WHAT THE TASK ASKS
Which of the lines below include the word "assert"? Pull each one out.

**** AVAILABLE RECORDS

(* ===== verification/ProcessWitness.v ===== *)
(** The process-host and recovery theorems applied at concrete inputs: a sample JSON
    text for the frames of one exchange, two ends of a pipe, and a crash-looping
    child. *)

From S2P Require Import Prelude Text Operation Journal Wal Jcs JournalWitness.
From S2P Require Import KernelWitness Frame JsonBudget Host HostTheorems Supervise.

(** ** Recovery of a torn log *)

Lemma recovery_total_witness :
  exists rv file', recover_operation_file (take 700 (frames sample_log)) = Ok (rv, file') /\
    rv_truncated_tail rv = true /\ file' `prefix_of` take 700 (frames sample_log) /\
    recover_operation_file file' = Ok (repaired rv, file').
Proof.
  destruct (recover_operation_file (take 700 (frames sample_log))) as [[rv file']|e] eqn:E;
    [|vm_compute in E; discriminate].
  destruct (proj2 (recovery_total (take 700 (frames sample_log))) rv file' E) as (H1 & _ & H3).
  exists rv, file'. split; [done|]. split; [|by split].
  vm_compute in E. by injection E as <- _.
Defined.

(** ** Sample JSON: the id in binary digits, then whether the response is ok *)

Definition digit (x : bool) : N := if x then 49%N else 48%N.

Fixpoint bits_value (l : list bool) : N :=
  match l with [] => 0 | x :: l' => 2 * bits_value l' + (if x then 1 else 0) end.

Fixpoint bits_of (fuel : nat) (n : N) : list bool :=
  match fuel with O => [] | S fuel' => N.odd n :: bits_of fuel' (N.div2 n) end.

Fixpoint parse_bits (l : bytes) : list bool * bytes :=
  match l with
  | c :: l' =>
      if (c =? 48)%N || (c =? 49)%N
      then let '(bits, rest) := parse_bits l' in ((c =? 49)%N :: bits, rest)
      else ([], l)
  | [] => ([], [])
  end.

#[export] Instance sample_parser : JsonParser := {
  parse_document input :=
    let '(bits, rest) := parse_bits input in
    let field name doc := (txt name, doc) in
    match rest with
    | [116]%N => (DObject [field "id" (DNumber (false, bits));
                           field "version" (DNumber (false, [true])); field "ok" (DBool true);
                           field "value" DNull] None, None)
    | [102]%N => (DObject [field "id" (DNumber (false, bits));
                           field "version" (DNumber (false, [true])); field "ok" (DBool false)]
                    None, None)
    | _ => (DInvalid (txt "unexpected byte"), None)
    end;
}.

#[export] Instance sample_wire : JsonWire := {
  json_to_string v :=
    match v with
    | JObject ((_, JNumber n) :: entries) =>
        (digit <$> n.2) ++
        (if existsb (fun e => match e.2 with JBool false => true | _ => false end) entries
         then [102]%N else [116]%N)
    | _ => [102]%N
    end;
  as_u64 n := Some (bits_value n.2);
  of_u64 n := (false, bits_of 8 n);
}.

(** ** Frames and sessions *)

Definition two_chunks : FrameReader :=
  {| fr_buffer := [104; 105]; fr_incoming := [Delivered [33; 10; 98]; Delivered [10]] |}%N.

Lemma two_chunks_clean : clean two_chunks.
Proof. unfold clean. by repeat constructor. Qed.

Lemma read_frame_chunking_witness :
  read_frame 8 two_chunks = (Ok [104; 105; 33]%N,
    {| fr_buffer := [98]%N; fr_incoming := [Delivered [10]%N] |}) /\
  first_frame 8 [104; 105; 33; 10; 98; 10]%N = Ok ([104; 105; 33]%N, [98; 10]%N).
Proof.
  split; [reflexivity|].
  by destruct (read_frame_chunking 8 two_chunks (Ok [104; 105; 33]%N)
    {| fr_buffer := [98]%N; fr_incoming := [Delivered [10]%N] |} two_chunks_clean eq_refl)
    as (_ & H & _).
Defined.

(** The second write breaks after one byte: the third payload is refused. *)
Definition broken_writes : list WriteOutcome := [WriteDone; WriteBreaks 1 (txt "broken pipe")].

Definition sample_payloads : list bytes := [[104; 105]; [98; 99]; [100]]%N.

Lemma session_transfer_witness :
  exists extra e s', recv_all 3 (receiver 8 {| fr_buffer := []; fr_incoming :=
      [Delivered [104]; Delivered [105; 10; 98]] |}%N) = ([[104; 105]%N] ++ extra, Some e, s') /\
    (e = Eof \/ e = PartialEof).
Proof.
  destruct (send_all sample_payloads (sender 8 broken_writes)) as [acked s] eqn:E.
  assert (Hacked : acked = [[104; 105]%N]) by (vm_compute in E; by injection E as <- _).
  assert (Hwire : fs_wire s = [104; 105; 10; 98]%N) by (vm_compute in E; by injection E as _ <-).
  destruct (session_transfer 8 broken_writes sample_payloads acked s
    {| fr_buffer := []; fr_incoming := [Delivered [104]; Delivered [105; 10; 98]] |}%N E
    ltac:(unfold clean; by repeat constructor) ltac:(by rewrite Hwire))
    as (extra & e & s' & Hr & _ & He & _).
  rewrite Hacked in Hr. by exists extra, e, s'.
Defined.

Definition healthy_session (incoming : list ReadEvent) : FramedProtocolSession :=
  {| fs_reader := {| fr_buffer := []; fr_incoming := incoming |}; fs_wire := []; fs_writes := [];
     fs_max_frame_bytes := 64; fs_poisoned := None |}.

Lemma poison_fence_witness :
  exists s1 s2, run_op OpRecv (healthy_session [Delivered [104]%N]) = (false, s1) /\
    run_ops [OpSend [104]%N; OpRecv] s1 = ([false; false], s2) /\ s2 = s1.
Proof.
  destruct (run_op OpRecv (healthy_session [Delivered [104]%N])) as [ok s1] eqn:E1.
  destruct (run_ops [OpSend [104]%N; OpRecv] s1) as [oks s2] eqn:E2.
  destruct (poison_fence _ _ _ _ _ _ _ E1 E2) as [_ Hp].
  assert (Hs1 : fs_poisoned s1 <> None) by (vm_compute in E1; by injection E1 as _ <-).
  destruct (Hp Hs1) as [Hs _]. exists s1, s2.
  vm_compute in E1. injection E1 as <- <-. vm_compute in E2. injection E2 as <- <-. done.
Defined.

(** ** One exchange *)

Definition sample_host_config : ProcessHostConfig :=
  {| hc_max_frame_bytes := 64; hc_max_call_bytes := 256; hc_max_system_answer_bytes := 32 |}.

Definition response_line (ok : bool) : bytes :=
  json_to_string (JObject [(txt "id", JNumber (of_u64 7)); (txt "ok", JBool ok)]) ++ [NEWLINE].

Definition sample_host (incoming : list ReadEvent) : ProcessHost :=
  {| ph_transport := healthy_session incoming; ph_poisoned := None; ph_next_id := 7;
     ph_killed := false |}.

Definition sample_env (poisoned : option text) (events : list ExchangeEvent) : CallEnv :=
  {| ce_poisoned_while_waiting := poisoned; ce_acquire := TransportFree; ce_has_cancel := false;
     ce_cancelled := false; ce_random := 0; ce_request_bound := None; ce_has_broker := false;
     ce_events := events; ce_lock_free := true |}.

Definition one_frame : list ExchangeEvent := [FrameArrives BrokerCancelled].

Definition sample_op : Json := JObject [(txt "op", JString (txt "ping"))].


(** A response with another request's id fences the connection. *)
Lemma host_failure_settles_witness :
  exists e h', host_call sample_host_config (sample_env None one_frame) sample_op
      (sample_host [Delivered [49; 116; 10]%N]) = (Err e, h') /\ fenced h' /\
    exists e', host_call sample_host_config (sample_env None one_frame) sample_op h' = (Err e', h').
Proof.
  destruct (host_call sample_host_config (sample_env None one_frame) sample_op
    (sample_host [Delivered [49; 116; 10]%N])) as [r h'] eqn:E.
  destruct r as [v|e]; [vm_compute in E; discriminate|]. exists e, h'. split; [done|].
  assert (Hf : fenced h') by (vm_compute in E; injection E as _ <-; by split_and!).
  split; [done|]. apply (host_failure_settles _ _ _ _ _ _ E), (proj1 Hf).
Defined.

Lemma queued_call_writes_after_poison_witness :
  exists line, line <> [] /\
    fs_wire (ph_transport (host_call sample_host_config
      (sample_env (Some (txt "request timed out")) []) sample_op (sample_host [])).2) = line.
Proof.
  destruct (encode_frame sample_host_config (request_object (correlation_id 0 7) sample_op))
    as [line|e] eqn:E; [|vm_compute in E; discriminate].
  exists line. split; [vm_compute in E; by injection E as <-|].
  rewrite (queued_call_writes_after_poison sample_host_config
    (sample_env (Some (txt "request timed out")) []) sample_op (sample_host [])
    (txt "request timed out") line); done.
Defined.

(** ** Cleanup *)

(** The recorded process runs, is signalled, and is gone at the second look. *)
Definition dying (n : nat) : result ProcessState text :=
  if n <? 2 then Ok (Running {| pi_pid := 7; pi_identity_token := txt "start:1" |}) else Ok Exited.

Lemma cleanup_never_blind_witness :
  terminate_observed dying (Ok tt) (txt "start:1") = (Ok ExitConfirmed, true) /\
  exists k o, 1 <= k < 22 /\ dying k = Ok o /\ shows_exit (txt "start:1") o = true.
Proof.
  split; [reflexivity|].
  destruct (cleanup_never_blind dying (Ok tt) (txt "start:1") (Ok ExitConfirmed) true eq_refl)
    as [_ H]. destruct (H eq_refl) as (_ & _ & k & o & H1 & H2 & H3 & _). by exists k, o.
Defined.

(** A child that faults after every start: three replacements, then nothing. *)
Definition crash_loop : list AdapterEvent :=
  concat (repeat [Start; HealthChanges HealthQuarantined] 4).

Lemma adapter_bounded_restarts_witness :
  restarts (adapter_run crash_loop (adapter_new [])) = 3 /\
  exists e a', adapter_start (adapter_run crash_loop (adapter_new [])) = (Err e, a') /\
    ad_connects a' = ad_connects (adapter_run crash_loop (adapter_new [])).
Proof.
  split; [reflexivity|].
  destruct (adapter_bounded_restarts [] crash_loop eq_refl) as (_ & _ & H).
  destruct (H eq_refl eq_refl) as (e & a' & H1 & H2 & _); [vm_compute; discriminate|].
  by exists e, a'.
Defined.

********

ANSWER
  assert (Hacked : acked = [[104; 105]%N]) by (vm_compute in E; by injection E as <- _).
  assert (Hwire : fs_wire s = [104; 105; 10; 98]%N) by (vm_compute in E; by injection E as _ <-).
  assert (Hs1 : fs_poisoned s1 <> None) by (vm_compute in E1; by injection E1 as _ <-).
  assert (Hf : fenced h') by (vm_compute in E; injection E as _ <-; by split_and!).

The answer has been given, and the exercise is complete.